En chirurgie de la bouche l'éponge hémostatique peut aider le processus de la cicatrisation, mais quand une éponge hémostatique de collagène est utilisée seule pour bloquer l’hémorragie dans une alvéole dentaire laissée vite par l'avulsion d'une dent, rien n’indique dans la littérature scientifique (selon Blanchy[20]) que ces éponges pourraient avoir un rôle dans le maintien du volume osseux alvéolaire. À elle seule, l'éponge ne peut corriger le défaut osseux parodontal ni limiter la résorption post-extractionnelle de l'os (qui peut gêner la future pose d’un implant) ; « En revanche, la mise en place dans l’alvéole d’une éponge de collagène associée à des facteurs de croissance permet de maintenir la hauteur et la largeur de la crête alvéolaire »[20], par exemple en combinaison avec rhBMP-2)[21].
Le collagène a de nombreux usages biomédicaux et paramédicaux[22]. Les éponges de collagène sont considérées comme bien tolérées par l'organisme (même si quelques cas d’allergie ont été rapportés[23]). Elles se liquéfient en une semaine environ, et dans les tissus mous sont totalement résorbée en 4 à 6 semaines[3].
Le contact osseux direct avec l'oxycellulose est déconseillé, y compris par l'OMS, notamment en chirurgie dentaire en raison d’un risqué majoré d'alvéolite[24],[25] (avec un risque encore aggravé chez les fumeurs et chez les femmes sous contraceptifs oraux). Selon Bonine & Larsen (1995), de manière générale, un bain de bouche 2 à 3 fois par jour (après les repas) à la chlorhexidine diminue le risque d'alvéolite induit par une avulsion dentaire[26].
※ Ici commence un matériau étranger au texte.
Lemma status_settles turn a :
  es_err a = None → es_settled a = false → es_completed a = false →
  sound (consumeStatus turn a) → settles turn a (consumeStatus turn a).
Proof.
  intros He Hset Hc Hs. unfold consumeStatus in *.
  assert (∀ c, ¬ sound (setErr a c)) as Hbad by (intros c (_ & _ & [?|?]); simpl in *; congruence).
  destruct (existsb (isText (get "status" turn)) ["failed"; "interrupted"]) eqn:Hst.
  - assert (get "status" turn = JStr "failed" ∨ get "status" turn = JStr "interrupted") as Hst'.
    { simpl in Hst. apply orb_true_iff in Hst as [?|Hst]; [left; by apply isText_true|].
      right. apply isText_true. by destruct (isText _ "interrupted"). }
    assert (∀ t, (t = true → (get "error" turn = JNull ∨ transientError (get "error" turn) = true) ∧
        (es_terminalFailure a = true ∧ es_transient a = true ∨ transientError (get "error" turn) = true) ∧
        (es_terminalFailure a = true → es_transient a = true)) →
      settles turn a (setErr (setSettled (setFailure a t) (ephemeralCompletionEvidence turn) t) ErrEphemeralServer)) as Hgo.
    { intros t Ht. split; cbn [setErr setSettled setFailure es_threadID es_turnID es_generation es_turnIssued
        es_finalID es_finalText es_events es_settled es_terminalFailure es_err es_completed es_transient
        es_terminalEvidence]; auto; try done; try by eauto.
      - intros _ H. destruct (Ht H) as (? & ? & _). auto.
      - intros Hf. split; [done|]. intros H. by apply Ht. }
    assert (∀ f, f = get "error" turn → f ≠ JNull → sound
      (let '(transient, valid) := ephemeralTurnError f in
       if negb valid then setErr a ErrEphemeralProtocol else
       setErr (setSettled (setFailure a (if es_terminalFailure a then transient && es_transient a else transient))
         (ephemeralCompletionEvidence turn) (if es_terminalFailure a then transient && es_transient a else transient))
         ErrEphemeralServer) → settles turn a
      (let '(transient, valid) := ephemeralTurnError f in
       if negb valid then setErr a ErrEphemeralProtocol else
       setErr (setSettled (setFailure a (if es_terminalFailure a then transient && es_transient a else transient))
         (ephemeralCompletionEvidence turn) (if es_terminalFailure a then transient && es_transient a else transient))
         ErrEphemeralServer)) as Hgo'.
    { intros f Hf Hn Hsf. destruct (ephemeralTurnError f) as [t v] eqn:Et. destruct v; cbn [negb] in *; [|by exfalso; eapply Hbad].
      apply Hgo. unfold transientError. rewrite <- Hf, Et. cbn [fst]. intros Ht.
      destruct (es_terminalFailure a); bools; subst; split_and!; auto; congruence. }
    destruct (get "error" turn) eqn:Hf; try (by apply Hgo'); [].
    apply Hgo. intros Ht. bools. auto.
  - destruct (isText (get "status" turn) "completed") eqn:Hcs; [|by exfalso; eapply Hbad].
    apply isText_true in Hcs. simpl in *. destruct (es_terminalFailure a) eqn:Hf.
    + split; simpl; auto; try done; congruence.
    + rewrite Hc in *. split; simpl; auto; try done; congruence.
Qed.

Lemma accepted_turn items :
  rm_Method m = "turn/completed" → es_err s = None → get "items" (turnOf m) = JArr items →
  sound (let s := consumeItems items s in
         match es_err s with Some _ => s | None => consumeStatus (turnOf m) s end) →
  consumed m s (let s := consumeItems items s in
                match es_err s with Some _ => s | None => consumeStatus (turnOf m) s end).
Proof.
  cbv zeta. intros Hm He Hg Hs.
  destruct (fault_turn m s Hm) as (? & _ & Hg' & Hc & _). { apply (ac_fault _ _ Hacc). by rewrite Hm. }
  assert (es_settled s = false) as Hset.
  { destruct (es_settled s) eqn:E; [|done]. destruct (iv_settled _ Hinv E) as [|[? ?]]; congruence. }
  assert (sound (consumeItems items s)) as Hs1.
  { cases_in Hs; [done|]. eapply keeps_sound; [by apply keeps_consumeStatus|done]. }
  pose proof (consumeItems_records items s He Hset Hs1) as R.
  pose proof (records_grows _ _ _ R) as Hgr. pose proof (records_inv _ _ _ R Hbound Hinv) as Hiv.
  destruct R as [(E1 & E2 & E3 & E4 & E5 & E6 & E7 & E8 & E9 & E10 & E11 & _) F A S].
  rewrite E10, He in *.
  apply status_settles in Hs as [(F1 & F2 & F3 & F4 & F5 & F6 & F7) Hse Hok Hbd Htr Hfl]; [|congruence..].
  assert (itemsOf m = mapOrNil <$> items) as Hit by (unfold itemsOf; by rewrite Hm, Hg).
  split.
  - etrans; [exact Hgr|]. split; auto; try congruence; try done.
  - split; rewrite ?F1, ?F2, ?F5, ?F6, ?Hit, ?Hm; auto; try done.
    + rewrite E1, E2. apply accepted_belongs.
    + intros _. split_and!; [done| |].
      * intros Hx. destruct (Hok Hx) as (? & ? & _). auto.
      * intros Hx Hy. by apply Htr.
  - split; rewrite ?F1, ?F2, ?F4, ?F5, ?F6; auto; try (by rewrite ?E1, ?E2, ?E4; apply Hinv).
    + intros Hx. rewrite E2 in Hx. done.
    + intros [c Hx]. destruct (es_terminalFailure _) eqn:Hy; [done|]. destruct (Hok eq_refl) as (_ & _ & ?). congruence.
    + intros Hx. split; [done|]. destruct (es_terminalFailure _) eqn:Hy; [|done]. destruct (Hbd eq_refl). congruence.
    + intros _. destruct (es_terminalFailure _) eqn:Hy; [right; by apply Hbd|left; by apply Hok].
    + apply Hiv.
  - split; rewrite ?F5, ?F6, ?Hm, ?Hit; auto.
    + intros Hne. destruct (S Hne) as [?|[? _]]; auto.
    + intros _ Hx Hy. right. destruct (Htr Hx Hy) as (? & ? & ? & _). auto.
    + intros Hx Hy. destruct (Htr Hx Hy) as (_ & _ & _ & [[? ?]|?]); [left; split; congruence|auto].
  - congruence.
Qed.
End accepted.

Lemma accepted_cleanup m s id : accepted s m → accepted (setCleanupTurn s id) m.
Proof. intros []. split; auto. by rewrite evidenceFault_cleanup. Qed.
Lemma inv_cleanup s id : inv s → inv (setCleanupTurn s id).
Proof. by intros []; split. Qed.
Lemma consumed_cleanup m s id s' : consumed m (setCleanupTurn s id) s' → consumed m s s'.
Proof. intros [[] ? ? [] ?]. by split; [split|done|done|split|done]. Qed.

(** After an event that was not refused, the state without the cleanup identity. *)
Lemma consume_accepted m s :
  str_in (rm_Method m) evidenceMethods = true → inv s → es_turnID s ≠ "" → accepted s m →
  es_err s = None → ∀ s', rejectEvidence m s' = (false, s) →
  sound (consume m s') → consumed m s (consume m s').
Proof.
  intros Hm Hinv Hb Hacc He s' E. unfold consume. rewrite E, He.
  destruct (str_in (rm_Method m) ["turn/started"; "item/started"]) eqn:Hst.
  { intros _. by apply accepted_started. }
  destruct (ac_decoded _ _ Hacc) as [params Hp]. rewrite Hp.
  assert (paramsOf m = params) as Hpm by (unfold paramsOf; by rewrite Hp).
  destruct (accepted_belongs m s Hinv Hb Hacc) as [Hth Htu]. rewrite Hpm in *. rewrite Hth. simpl.
  rewrite str_eqb_refl. simpl. unfold namedTurn in Htu.
  destruct (str_eqb (rm_Method m) "error") eqn:Hme; bools.
  { rewrite <- Hpm. intros Hs. by apply accepted_error. }
  destruct (str_eqb (rm_Method m) "item/completed") eqn:Hmi; bools.
  - rewrite Hmi in Htu. simpl in Htu. rewrite Hpm in Htu. rewrite Htu. simpl. rewrite str_eqb_refl. simpl.
    destruct (fault_item m s Hmi) as (item & Hg & _); [by apply ac_fault|]. rewrite Hpm in Hg.
    rewrite Hg. intros Hs. apply accepted_item; auto. by rewrite Hpm.
  - assert (rm_Method m = "turn/completed") as Hmt.
    { unfold evidenceMethods in Hm. repeat rewrite elem_of_cons in Hm. repeat rewrite elem_of_cons in Hst.
      pose proof (not_elem_of_nil (rm_Method m)). tauto. }
    destruct (fault_turn m s Hmt) as (items & Hg & Hit & _); [by apply ac_fault|].
    rewrite Hpm in Hg. rewrite Hg. rewrite Hmt in Htu. simpl in Htu. rewrite Htu. simpl.
    rewrite str_eqb_refl, Hit. simpl. intros Hs. by apply accepted_turn.
Qed.
(** ** The policy sent with [thread/start] *)

(** [ephemeral_policy.json] *)
Definition ephemeralPolicy : members :=
  [("agents.enabled", JBool false); ("cloud.skills.enabled", JBool false); ("compact_prompt", JStr "");
   ("experimental_compact_prompt_file", JStr "/private/instructions.txt");
   ("features.agent_message_board", JBool false); ("features.apps", JBool false);
   ("features.code_mode", JBool false); ("features.code_mode_host", JBool false);
   ("features.code_mode_interrupt", JBool false); ("features.code_mode_only", JBool false);
   ("features.code_mode_prewarm", JBool false); ("features.context_management", JBool false);
   ("features.current_time_reminder", JBool false); ("features.deferred_executor", JBool false);
   ("features.enable_mcp_apps", JBool false); ("features.external_agent_memory_import", JBool false);
   ("features.goals", JBool false); ("features.guardian_conversation_history_tools", JBool false);
   ("features.hooks", JBool false); ("features.image_generation", JBool false);
   ("features.memories", JBool false); ("features.multi_agent", JBool false);
   ("features.multi_agent_v2", JBool false); ("features.plugins", JBool false);
   ("features.recommended_plugins", JBool false); ("features.remote_plugin", JBool false);
   ("features.send_message_to_user_async", JBool false); ("features.shell_snapshot", JBool false);
   ("features.shell_snapshot_v2", JBool false); ("features.shell_tool", JBool false);
   ("features.skill_mcp_dependency_install", JBool false); ("features.skill_search", JBool false);
   ("features.sleep_tool", JBool false); ("features.standalone_web_search", JBool false);
   ("features.token_budget", JBool false); ("features.tool_suggest", JBool false);
   ("features.unified_exec", JBool false); ("features.view_image", JBool false);
   ("history.persistence", JStr "none"); ("include_apps_instructions", JBool false);
   ("include_collaboration_mode_instructions", JBool false);
   ("include_environment_context", JBool false); ("include_permissions_instructions", JBool false);
   ("memories.dedicated_tools", JBool false); ("memories.generate_memories", JBool false);
   ("memories.use_memories", JBool false);
   ("model_instructions_file", JStr "/private/instructions.txt"); ("notify", JArr []);
   ("orchestrator.mcp.enabled", JBool false); ("project_doc_max_bytes", JNum "0");
   ("skills.bundled.enabled", JBool false); ("skills.include_instructions", JBool false);
   ("tools.experimental_request_user_input.enabled", JBool false);
   ("tools.update_plan.enabled", JBool false); ("web_search", JStr "disabled")].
Les éponges hémostatiques sont utilisées, parfois en compléments de colles biologiques en chirurgie (chirurgie militaire[27], buccale, parodontale ou implantaire, notamment, mais aussi générale, cardiaque et orthopédique), ceci afin de limiter les hémorragies et le risque de choc hémorragique. Elles sont préfabriquées en en forme cubique ou arrondies ou en plaque découpables[28], et s'appliquent après avoir été humidifiées pour réduire ou stopper le saignement.
Elles se montrent notamment utile chez les patients cardiopathes sous traitement antithrombotique (cas de plus en plus fréquent en raison du vieillissement de la population et de l'augmentation d'incidence des maladies cardiovasculaires[29]. Ces patients présentent un risque accru d’hémorragie anormale et dangereuse (per et postopératoire).
Divers axes sont explorés par la Recherche, et notamment :
- Éponge hémostatique injectable[33].
- Association de chitosan (dérivé de la chitine) à de la gélatine [34]. Ceci a été testé dans les années 2000-2010 puis un nouveau dispositif à base de chitosan (considéré comme sûr dans l’organisme humain[35],[36] et qui agglomère les globules rouges et les plaquettes) est apparu, vendu sous la marque HemCon Patch (HC), potentiellement prometteur[37],[38],[39]. Il a aussi été proposé une nanoformulation de chitosan et de poudre de peau de banane[40].
- Une « éponge hémostatique noire » constituée de graphène réticulé a aussi été proposé en 2015 par Quan & al. [42].
- le Kaolin fait aussi partie des matériaux récemment utilisés et testés avec succès dans les gazes hémostatiques pour militaires et sportifs, y compris dans une éponge chirurgicale « QuikClot » utilisée en chirurgie non-cardiaque (opération de Norwood)[43], mais les zéolites sont à proscrires, car source de brûlure graves.